(** [utf8.DecodeRuneInString]: the first rune of [s] and its width in
    bytes; an invalid or short encoding gives [(RuneError, 1)], the empty
    string [(RuneError, 0)]. *)
Definition DecodeRune (s : list byte) : rune * nat :=
  let n := Z.of_nat (length s) in
  if n <? 1 then (RuneError, 0%nat)
  else
    let c0 := at_ s 0 in
    let x := first c0 in
    if x >=? as_ then
      ((if x =? xx then RuneError else c0), 1%nat)
    else
      let sz := Z.land x 7 in
      let accept := acceptRanges (Z.shiftr x 4) in
      if n <? sz then (RuneError, 1%nat)
      else
        let c1 := at_ s 1 in
        if (c1 <? fst accept) || (snd accept <? c1) then (RuneError, 1%nat)
        else if sz <=? 2 then
          (Z.lor (Z.shiftl (Z.land c0 mask2) 6) (Z.land c1 maskx), 2%nat)
        else
          let c2 := at_ s 2 in
          if (c2 <? locb) || (hicb <? c2) then (RuneError, 1%nat)
          else if sz <=? 3 then
            (Z.lor (Z.lor (Z.shiftl (Z.land c0 mask3) 12)
                          (Z.shiftl (Z.land c1 maskx) 6))
                   (Z.land c2 maskx), 3%nat)
          else
            let c3 := at_ s 3 in
            if (c3 <? locb) || (hicb <? c3) then (RuneError, 1%nat)
            else
              (Z.lor (Z.lor (Z.lor (Z.shiftl (Z.land c0 mask4) 18)
                                   (Z.shiftl (Z.land c1 maskx) 12))
                            (Z.shiftl (Z.land c2 maskx) 6))
                     (Z.land c3 maskx), 4%nat).

Definition encode3 (r : rune) : list byte :=
  [ z2b (Z.lor t3 (Z.shiftr r 12));
    z2b (Z.lor tx (Z.land (Z.shiftr r 6) maskx));
    z2b (Z.lor tx (Z.land r maskx)) ].
Lemma modNode_Done n f q w :
  nodes w !! n = Some q ->
  modNode n f w = Done tt (with_nodes (alter f n (nodes w)) w).
Proof.
  intros H. unfold modNode.
  rewrite (bind_Done _ _ _ _ _ (getNode_Done _ _ _ H)). reflexivity.
Qed.

Lemma js_gt_true (a b : Q) : js_gt a b = true <-> (b < a)%Q.
Proof.
  unfold js_gt. rewrite negb_true_iff, <- not_true_iff_false, Qle_bool_iff.
  split; [apply Qnot_le_lt | apply Qlt_not_le].
Qed.

Lemma js_gt_false (a b : Q) : js_gt a b = false <-> (a <= b)%Q.
Proof. unfold js_gt. rewrite negb_false_iff. apply Qle_bool_iff. Qed.

Lemma js_lt_true (a b : Q) : js_lt a b = true <-> (a < b)%Q.
Proof. apply js_gt_true. Qed.

Lemma js_lt_false (a b : Q) : js_lt a b = false <-> (b <= a)%Q.
Proof. apply js_gt_false. Qed.

(** ** The scheduler gate (C10) *)

(** C10: when the layer's visibility flag is false, [_queueDeferredNode(N)]
    returns with the store as it was: the node is not marked as queued, the
    backlog is not pushed to, no timer is set and the counter keeps its
    value. *)
Theorem queueDeferredNode_hidden_layer (N : nref) (w : World) :
  _visibility (this w) = false ->
  _queueDeferredNode N w = Done tt w.
Proof.
  intros Hvis. unfold _queueDeferredNode, bind, getThis.
  rewrite Hvis. reflexivity.
Qed.

Example queueDeferredNode_hidden_layer_witness :
  let w := Vector_new 1 [] [] 0 50 false in
  _visibility (this w) = false /\ _queueDeferredNode 0 w = Done tt w.
Proof.
  split; [reflexivity|].
  apply (queueDeferredNode_hidden_layer 0 (Vector_new 1 [] [] 0 50 false)).
  reflexivity.
Defined.

(** ** Adding an entity *)

Section Add.
Context `{C : Collaborators}.

(** C9: for an entity that a vector layer or an entity collection already
    owns, [add] returns with the store as it was, so the flat list, the
    trees, the always-collection and the extent keep their values and no
    entityadd event is dispatched; a second call does the same. *)
Theorem add_owned_is_noop (E : eref) (e : Entity) (rightNow : bool) (w : World) :
  ents w !! E = Some e ->
  _vectorLayer e <> None \/ _entityCollection e <> None ->
  add E rightNow w = Done tt w /\
  (add E rightNow ;;; add E rightNow) w = Done tt w.
Proof.
  intros HE Hown.
  assert (Hadd : add E rightNow w = Done tt w).
  { unfold add. rewrite (bind_Done _ _ _ _ _ (getEntity_Done _ _ _ HE)).
    destruct (_vectorLayer e), (_entityCollection e); simpl;
      try reflexivity.
    destruct Hown as [H|H]; congruence. }
  split; [exact Hadd|].
  rewrite (bind_Done _ _ _ _ _ Hadd). exact Hadd.
Qed.

Lemma fitExtent_Done (E : eref) (e : Entity) (ll : LonLat) (w : World) :
  ents w !! E = Some e -> _lonlat e = Some ll ->
  _fitExtent E w = Done tt (fitted ll w).
Proof.
  intros HE Hll. unfold _fitExtent.
  rewrite (bind_Done _ _ _ _ _ (getEntity_Done _ _ _ HE)), Hll.
  clear HE. destruct w as [he hn hc l hd ht hct]. destruct l.
  unfold fitted, fit, bind, getThis, modThis, modify, ret. simpl.
  destruct (js_gt (lon ll) _); simpl;
    destruct (js_gt (lat ll) _); simpl;
    destruct (js_lt (lon ll) _); simpl;
    destruct (js_lt (lat ll) _); reflexivity.
Qed.

Lemma taken_lookup (E : eref) (e : Entity) (w : World) :
  ents w !! E = Some e ->
  ents (taken E w) !! E =
    Some (set_vectorLayerIndex (Z.of_nat (length (_entities (this w))))
            (set_vectorLayer (Some (_id (this w))) e)).
Proof.
  intros HE. unfold taken. simpl.
  rewrite !list_lookup_alter_eq, HE. reflexivity.
Qed.

(** The first part of [add] on an entity nobody owns. *)
Lemma add_unowned (E : eref) (e : Entity) (rightNow : bool) (w : World) :
  ents w !! E = Some e -> unowned e ->
  add E rightNow w =
    ((if lineString e then
       EntityCollection_add (_entityCollectionAlways (this w)) E
     else if truthy (_planet (this w)) then
       (e1 <- getEntity E ;;
        if negb (truthy (_lonlat e1)) then throw TypeError else ret tt) ;;;
       _fitExtent E ;;;
       e2 <- getEntity E ;;
       l2 <- getThis ;;
       match _lonlat e2 with
       | None => throw TypeError
       | Some ll =>
           if js_gt (lat ll) MAX_LAT then
             onRoot (_entityCollectionsTreeNorth l2)
               (fun n => insertEntity n E rightNow)
           else if js_lt (lat ll) MIN_LAT then
             onRoot (_entityCollectionsTreeSouth l2)
               (fun n => insertEntity n E rightNow)
           else
             onRoot (_entityCollectionsTree l2)
               (fun n => insertEntity n E rightNow)
       end
     else ret tt) ;;;
    dispatch entityadd E) (taken E w).
Proof.
  intros HE [Hv Hc]. unfold add.
  rewrite (bind_Done _ _ _ _ _ (getEntity_Done _ _ _ HE)), Hv, Hc. simpl.
  unfold bind at 1. unfold getThis at 1.
  rewrite (bind_Done _ _ _ _ _ (modEntity_Done _ _ _ _ HE)).
  erewrite bind_Done; cycle 1.
  { eapply modEntity_Done. simpl. rewrite list_lookup_alter_eq, HE. reflexivity. }
  reflexivity.
Qed.

(** [add] on a point entity nobody owns that carries a position, on an
    attached layer: the entity is taken, the extent fitted, and the root
    chosen by the two latitude tests gets the one [insertEntity] call. *)
Lemma add_point (E : eref) (e : Entity) (ll : LonLat) (rightNow : bool)
    (w : World) (t tn ts : nref) :
  ents w !! E = Some e -> unowned e -> lineString e = false ->
  _lonlat e = Some ll -> attached w t tn ts ->
  add E rightNow w =
    Done tt (announced entityadd E
      (insertEntity
         (if js_gt (lat ll) MAX_LAT then tn
          else if js_lt (lat ll) MIN_LAT then ts else t)
         E rightNow (fitted ll (taken E w)))).
Proof.
  intros HE Hun Hline Hll (Hp & Ht & Htn & Hts).
  rewrite (add_unowned E e rightNow w HE Hun), Hline.
  assert (Hpl : truthy (_planet (this w)) = true).
  { destruct Hp as [p ->]. reflexivity. }
  rewrite Hpl.
  pose proof (taken_lookup E e w HE) as HE1.
  assert (HE2 : ents (fitted ll (taken E w)) !! E = ents (taken E w) !! E)
    by reflexivity.
  rewrite HE1 in HE2.
  unfold bind.
  rewrite (getEntity_Done _ _ _ HE1).
  cbn [_lonlat set_vectorLayerIndex set_vectorLayer]. rewrite Hll.
  cbn [truthy negb ret].
  rewrite (fitExtent_Done E _ ll (taken E w) HE1 Hll).
  rewrite (getEntity_Done _ _ _ HE2).
  cbn [_lonlat set_vectorLayerIndex set_vectorLayer getThis]. rewrite Hll.
  change (this (fitted ll (taken E w)))
    with (set_extent (fit ll (_extent (this (taken E w)))) (this (taken E w))).
  cbn [_entityCollectionsTree _entityCollectionsTreeNorth
       _entityCollectionsTreeSouth set_extent taken this with_this
       set_entities].
  rewrite Htn, Hts, Ht.
  destruct (js_gt (lat ll) MAX_LAT); [reflexivity|].
  destruct (js_lt (lat ll) MIN_LAT); reflexivity.
Qed.

(** C4: on an attached layer, a point entity nobody owns that carries a
    position is handed to exactly one root: the north polar root when its
    latitude is above MAX_LAT, the south polar root when it is below MIN_LAT,
    and the Mercator root otherwise, both boundary latitudes included. *)
Theorem add_routes_by_latitude (E : eref) (e : Entity) (ll : LonLat)
    (rightNow : bool) (w : World) (t tn ts : nref) :
  (MIN_LAT <= MAX_LAT)%Q ->
  ents w !! E = Some e -> unowned e -> lineString e = false ->
  _lonlat e = Some ll -> attached w t tn ts ->
  let placed := fitted ll (taken E w) in
  ((MAX_LAT < lat ll)%Q ->
     add E rightNow w =
       Done tt (announced entityadd E (insertEntity tn E rightNow placed))) /\
  ((lat ll < MIN_LAT)%Q ->
     add E rightNow w =
       Done tt (announced entityadd E (insertEntity ts E rightNow placed))) /\
  ((MIN_LAT <= lat ll)%Q /\ (lat ll <= MAX_LAT)%Q ->
     add E rightNow w =
       Done tt (announced entityadd E (insertEntity t E rightNow placed))).
Proof.
  intros Hband HE Hun Hline Hll Hat placed.
  rewrite (add_point E e ll rightNow w t tn ts HE Hun Hline Hll Hat).
  fold placed. repeat split.
  - intros H. apply js_gt_true in H. rewrite H. reflexivity.
  - intros H.
    assert (Hn : js_gt (lat ll) MAX_LAT = false).
    { apply js_gt_false. apply Qlt_le_weak.
      eapply Qlt_le_trans; [exact H | exact Hband]. }
    apply js_lt_true in H. rewrite Hn, H. reflexivity.
  - intros [H1 H2]. apply js_gt_false in H2. apply js_lt_false in H1.
    rewrite H2, H1. reflexivity.
Qed.

(** On an attached layer, [add] on a point entity nobody owns that has no
    [_lonlat] throws in the branch that should derive it: the entity is
    already taken, the extent is not fitted, no root is called and no event
    is dispatched. *)
Lemma add_without_lonlat (E : eref) (e : Entity) (rightNow : bool) (w : World) :
  ents w !! E = Some e -> unowned e -> lineString e = false ->
  _lonlat e = None -> is_Some (_planet (this w)) ->
  add E rightNow w = Raise TypeError (taken E w).
Proof.
  intros HE Hun Hline Hll [p Hp].
  rewrite (add_unowned E e rightNow w HE Hun), Hline, Hp.
  pose proof (taken_lookup E e w HE) as HE1.
  cbn [truthy]. unfold bind. rewrite (getEntity_Done _ _ _ HE1).
  cbn [_lonlat set_vectorLayerIndex set_vectorLayer truthy]. rewrite Hll.
  reflexivity.
Qed.

End Add.

Example add_owned_is_noop_witness :
  let w := state_after
             (add (C := sampleCollaborators) 0 false
                (attachedLayer [pointEntity 7 10 20]))
             (attachedLayer [pointEntity 7 10 20]) in
  _vectorLayer <$> ents w !! 0%nat = Some (Some 1%nat) /\
  add (C := sampleCollaborators) 0 true w = Done tt w.
Proof.
  split; [reflexivity|].
  eapply (add_owned_is_noop (C := sampleCollaborators) 0).
  - reflexivity.
  - left. discriminate.
Defined.
(** C9: on a selection with no entries the permission check passes
    vacuously (the sum over zero entries equals zero) and the delete
    goes through, whatever the team tables hold. *)
Theorem delete_empty_selection (user : string) (d : db)
        (ssel : SpikeSorting_row -> bool) (csel : CuratedSpikeSorting_row -> bool) :
  List.filter ssel (SpikeSorting d) = [] ->
  List.filter csel (CuratedSpikeSorting d) = [] ->
  check_permission ss_key d user (List.filter ssel (SpikeSorting d)) = Ok true
  /\ SpikeSorting_delete user ssel d = (Ok tt, d)
  /\ CuratedSpikeSorting_delete user csel d = (Ok tt, d)
  /\ (forall d' : db,
         SpikeSorting d' = SpikeSorting d ->
         CuratedSpikeSorting d' = CuratedSpikeSorting d ->
         fst (SpikeSorting_delete user ssel d') = Ok tt
         /\ fst (CuratedSpikeSorting_delete user csel d') = Ok tt).
Proof.
  intros Hs Hc.
  assert (Hss : forall d', SpikeSorting d' = SpikeSorting d ->
                           SpikeSorting_delete user ssel d' = (Ok tt, d')).
  { intros d' E. unfold SpikeSorting_delete. rewrite E, Hs. simpl.
    rewrite <- E, filter_none_selected by (rewrite E; exact Hs).
    rewrite cascade_nothing. destruct d'; reflexivity. }
  assert (Hcs : forall d', CuratedSpikeSorting d' = CuratedSpikeSorting d ->
                           CuratedSpikeSorting_delete user csel d' = (Ok tt, d')).
  { intros d' E. unfold CuratedSpikeSorting_delete. rewrite E, Hc. simpl.
    rewrite <- E, filter_none_selected by (rewrite E; exact Hc).
    destruct d'; reflexivity. }
  split; [rewrite Hs; reflexivity|].
  split; [apply Hss; reflexivity|].
  split; [apply Hcs; reflexivity|].
  intros d' E1 E2. rewrite (Hss d' E1), (Hcs d' E2). split; reflexivity.
Qed.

################

Instructions for the task: Wherever the string "position" appears in a line of the records, copy that line.

Exercise output:
(** [add] on a point entity nobody owns that carries a position, on an
    position is handed to exactly one root: the north polar root when its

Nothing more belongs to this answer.